Press & Sun-Bulletin (Binghamton, N.Y.), November 27, 2005
TAKING AIM AT TOXIC THREATS
Schools to begin using more environmentally safe cleaners
[Rachel's introduction: A new law in New York requires all public schools to begin using 'green' cleaning products by next September. All state agencies and authorities must do the same.]
By George Basler
Lindy Thorn and Dianne Ross are on the front lines of a job that's changing.
Every day, the two women battle dirt, dust and germs as head custodians in the Whitney Point Central School District. They take a lot of satisfaction in keeping the buildings clean.
Starting next September, however, they will face a new regulation in doing their jobs. That's the date a new state law goes into effect requiring schools to begin using environmentally sensitive, or "green," cleaning and maintenance products.
Gov. George E. Pataki signed the bill in August, eight months after he signed an executive order requiring all state agencies and authorities to do the same.
Health and environmental issues drove passage of the new law, said Stephen Boese, state director of the Healthy Schools Network, a non- profit advocacy organization.
"Toxic chemicals in cleaning products have been linked to childhood and adult health problems," Boese said.
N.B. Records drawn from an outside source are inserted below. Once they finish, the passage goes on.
Lemma combined_xorbs op fuel a b :
    storable a -> storable b -> consistent a b ->
    length (MDBInMemoryShard.xorb_content a) + length (MDBInMemoryShard.xorb_content b) <= fuel ->
    combine (is_union op) (both_xorbs op) fuel (MDBInMemoryShard.xorb_content a) (MDBInMemoryShard.xorb_content b) =
    MDBInMemoryShard.xorb_content (memory_op op a b).
Proof.
  intros Ha Hb [Hc _] Hf. pose proof (wf_xorbs_sorted _ (storable_wf _ Ha)) as Sa. pose proof (wf_xorbs_sorted _ (storable_wf _ Hb)) as Sb.
  destruct (combine_spec (is_union op) (both_xorbs op) fuel _ _ Sa Sb Hf) as [H1 H2]. destruct op; cbn [memory_op is_union] in *.
  - destruct (insert_all _ _ Sa Sb) as [H3 H4]. apply sorted_ext; [done|exact H3|]. apply map_eq. intros k. rewrite H2. cbn. rewrite H4, lookup_union.
    destruct (to_map (MDBInMemoryShard.xorb_content a) !! k) as [x|] eqn:Ex, (to_map (MDBInMemoryShard.xorb_content b) !! k) as [y|] eqn:Ey; try done.
    cbn. by rewrite (Hc k x y Ex Ey).
  - apply sorted_ext; [done|by apply filter_sorted|]. apply map_eq. intros k. rewrite H2. cbn. rewrite filter_to_map by done. rewrite lookup_difference.
    by destruct (to_map (MDBInMemoryShard.xorb_content a) !! k), (to_map (MDBInMemoryShard.xorb_content b) !! k).
Qed.

Lemma consistent_files a b k x y :
    storable a -> storable b -> consistent a b -> (k, x) ∈ MDBInMemoryShard.file_content a -> (k, y) ∈ MDBInMemoryShard.file_content b -> compatible x y.
Proof.
  intros Ha Hb [_ Hc] Hx Hy. apply (Hc k); apply sorted_lookup; try done; by apply wf_files_sorted, storable_wf.
Qed.

Lemma length_le_concat {A} (write : A -> list byte) l rest : (forall a, 0 < length (write a)) -> length l <= length (concat (write <$> l) ++ rest).
Proof.
  intros H. rewrite length_app. induction l as [|a l IH]; cbn; [lia|]. rewrite length_app. specialize (H a). lia.
Qed.

Lemma files_fuel l rest : length l <= length (file_tail l rest).
Proof.
  destruct l as [|e l]; cbn [file_tail length]; [lia|]. unfold files_ahead.
  pose proof (length_le_concat file_bytes l []) as H. rewrite app_nil_r in H.
  rewrite !length_app, (encode_length (encode := FileDataSequenceHeader.serialize)).
  assert (forall a, 0 < length (file_bytes a)) as Hp by (intros a; rewrite file_bytes_length; pose proof (file_records_pos a); lia).
  specialize (H Hp). lia.
Qed.

Lemma xorbs_fuel l rest : length l <= length (xorb_tail l rest).
Proof.
  destruct l as [|e l]; cbn [xorb_tail length]; [lia|]. unfold xorbs_ahead.
  pose proof (length_le_concat xorb_bytes l []) as H. rewrite app_nil_r in H.
  rewrite !length_app, (encode_length (encode := XorbChunkSequenceHeader.serialize)).
  assert (forall a, 0 < length (xorb_bytes a)) as Hp by (intros a; rewrite xorb_bytes_length; unfold xorb_records; lia).
  specialize (H Hp). lia.
Qed.

Lemma set_operation_written op a b k0 c0 x0 k1 c1 x1 :
    storable a -> storable b -> storable (memory_op op a b) -> consistent a b ->
    set_operation (shard_info k0 c0 x0 a) (shard_info k1 c1 x1 b) (shard_bytes k0 c0 x0 a) (shard_bytes k1 c1 x1 b) op =
    Some (Ok (shard_bytes DataHash.default 0 (2 ^ 64 - 1) (memory_op op a b), shard_info DataHash.default 0 (2 ^ 64 - 1) (memory_op op a b))).
Proof.
  intros Ha Hb Hm Hc. pose proof (storable_fits a Ha) as Fa. pose proof (storable_fits b Hb) as Fb.
  destruct (storable_sections a Ha) as [_ Xa], (storable_sections b Hb) as [_ Xb].
  destruct (passes_written DataHash.default 0 (2 ^ 64 - 1) (memory_op op a b) Hm) as (P1 & P2 & P3).
  unfold set_operation. cbn zeta. cbn [MDBShardInfo.metadata shard_info]. rewrite !seek_files, !seek_xorbs. unfold files_section, xorbs_section.
  rewrite <- !app_assoc. change (concat (file_bytes <$> MDBInMemoryShard.file_content ?m) ++ _ ++ ?r) with (files_ahead (MDBInMemoryShard.file_content m) r).
  change (concat (xorb_bytes <$> MDBInMemoryShard.xorb_content ?m) ++ _ ++ ?r) with (xorbs_ahead (MDBInMemoryShard.xorb_content m) r).
  rewrite !load_next_file_spec, !load_next_xorb_spec by done. rewrite (surjective_pairing (MDBShardFileHeader.serialize _)).
  set (ra := xorbs_ahead (MDBInMemoryShard.xorb_content a) _). set (rb := xorbs_ahead (MDBInMemoryShard.xorb_content b) _).
  fold (file_inputs_of (MDBInMemoryShard.file_content a) (MDBInMemoryShard.file_content b) ra rb).
  pose proof (files_fuel (MDBInMemoryShard.file_content a) ra) as La. pose proof (files_fuel (MDBInMemoryShard.file_content b) rb) as Lb.
  rewrite file_loop_spec, combined_files by (done || lia || (intros; by eapply (consistent_files a b))).
  pose proof (xorbs_fuel (MDBInMemoryShard.xorb_content a) (tables_section a ++ footer_bytes k0 c0 x0 a)) as Ma.
  pose proof (xorbs_fuel (MDBInMemoryShard.xorb_content b) (tables_section b ++ footer_bytes k1 c1 x1 b)) as Mb.
  rewrite xorb_loop_spec, combined_xorbs by (done || lia).
  cbn [snd MDBShardFileHeader.serialize].
  set (m := memory_op op a b) in *. set (cl := sort_unstable_by_key (xp_chunk_lookup (xorbs_pass m))) in *.
  transitivity (Some (Ok (E := CoreError) (finish (files_pass m) (xorbs_pass m) cl (finish_footer DataHash.default 0 (2 ^ 64 - 1) (files_pass m) (xorbs_pass m) cl),
    MDBShardInfo.mk MDBShardFileHeader.default (finish_footer DataHash.default 0 (2 ^ 64 - 1) (files_pass m) (xorbs_pass m) cl)))); [reflexivity|].
  by rewrite P1, P2, P3.
Qed.
End Agree.

(** C10: the union and the difference of two shard files are, byte for byte, the files written from the
    union and the difference of the shards in memory, when the shards agree on the xorbs that both
    have and their records of a common file differ at most in optional parts that one of them lacks.
    The operation ends and does not panic. *)
Theorem set_operation_agrees `{SortUnstable (Z * Z)} op a b now0 expiry0 now1 expiry1 now :
  storable a -> storable b -> storable (memory_op op a b) -> consistent a b ->
  let '(f0, s0) := MDBShardInfo.serialize_from now0 a expiry0 in
  let '(f1, s1) := MDBShardInfo.serialize_from now1 b expiry1 in
  set_operation s0 s1 f0 f1 op = Some (Ok (MDBShardInfo.serialize_from now (memory_op op a b) None)).
Proof. intros Ha Hb Hm Hc. rewrite !serialize_from_spec by done. by apply set_operation_written. Qed.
According to the Environmental Protection Agency, allergic reactions to poor indoor air quality keep 10,000 American children out of school each day.
Even before the new state law, many New York schools have been moving toward using more "green" products, said Fred Koebel, legislative chairman of the New York State Association of Superintendents of School Buildings and Grounds.
Whitney Point, for example, has focused on more environmentally friendly cleaning methods and products for several years, said Edward Maslin, director of buildings and grounds. One step is a dilution- control system at the middle school that allows cleaning and maintenance crews to minimize the amount of cleaning fluids required, and reduce the number of empty plastic containers that go into the garbage.
"I don't think there's a choice. We have to do something to protect the environment," Maslin said.
Both Thorn and Ross support the move to environmentally sensitive cleaning products and the new state law. Improving the air quality in schools is important, they said. But they also have some concerns. Their main question is whether "green" products will be as effective as conventional products in doing the tough job of cleaning buildings.
The concern is shared by some Southern Tier buildings and grounds officials, who note testing is incomplete on the effectiveness of "green" products.
"Before we start using something, we want to make sure it works," said Dick Bierl, director of facilities services for the Newark Valley Central School District.
The situation remains unclear because New York is still working on the definition of environmentally sensitive products, and a lot of different opinions abound on how you measure "green," Bierl said.
A main question is whether schools will be able to continue to use disinfectants to clean areas such as bathrooms, desks and cafeteria tables, officials said.
"There's no such thing as a 'green' disinfectant; it's considered a pesticide by the Environmental Protection Agency," Bierl said. "What are they (state officials) going to allow me to do?"
Task force working
The state Office of General Services is working with the state Education Department and the departments of Health, Labor and Environmental Conservation to develop specifications, guidelines and sample lists for environmentally sensitive products.
Schools would then be required to purchase these products either on their own or through central state purchasing contracts administered by OGS.
No specific definition exists for "green" cleaning products, a memo put out by OGS says. But some of the attributes of these products include being mercury-free, non-toxic or less toxic, and having recyclable packaging, it says.
To develop the list of products, the OGS task force is doing research, working with the federal Environmental Protection Agency, looking at what other states have done and talking to vendors, said Kurt Larson, director of environmental services for OGS. A key consideration is the health and safety of students and staff, but another consideration is the effectiveness of the products.
"The legislation doesn't say eliminate products that are not 'green." It says reduce or minimize," he said. "So there is some leeway."
The task force is due to finish its work by early in 2006.
Meanwhile, Southern Tier school districts are testing "green" products to see which ones work the best, officials said.
While "green" products were considered to be less effective, that's changing as these products become better, Koebel said.
Maslin said he expects "green" products to continue to improve as the market for these products increases.
"Green" products will cost more, officials said. But they don't expect this extra cost to be excessive. At the same time, staff will have to be trained to use the products effectively, they said.
Officials believe the use of "green" products could be more labor- intensive.
Custodians will have to learn to properly mix and use any new products, said Mike McGowan, director of facilities for the Union- Endicott Central School District. Union-Endicott is putting together a six-member committee to plan for next September.
But the transition should not be that difficult, said Boese, with the Healthy Schools Network. "We hope the law will be implemented in its spirit, and schools will be given good guidance."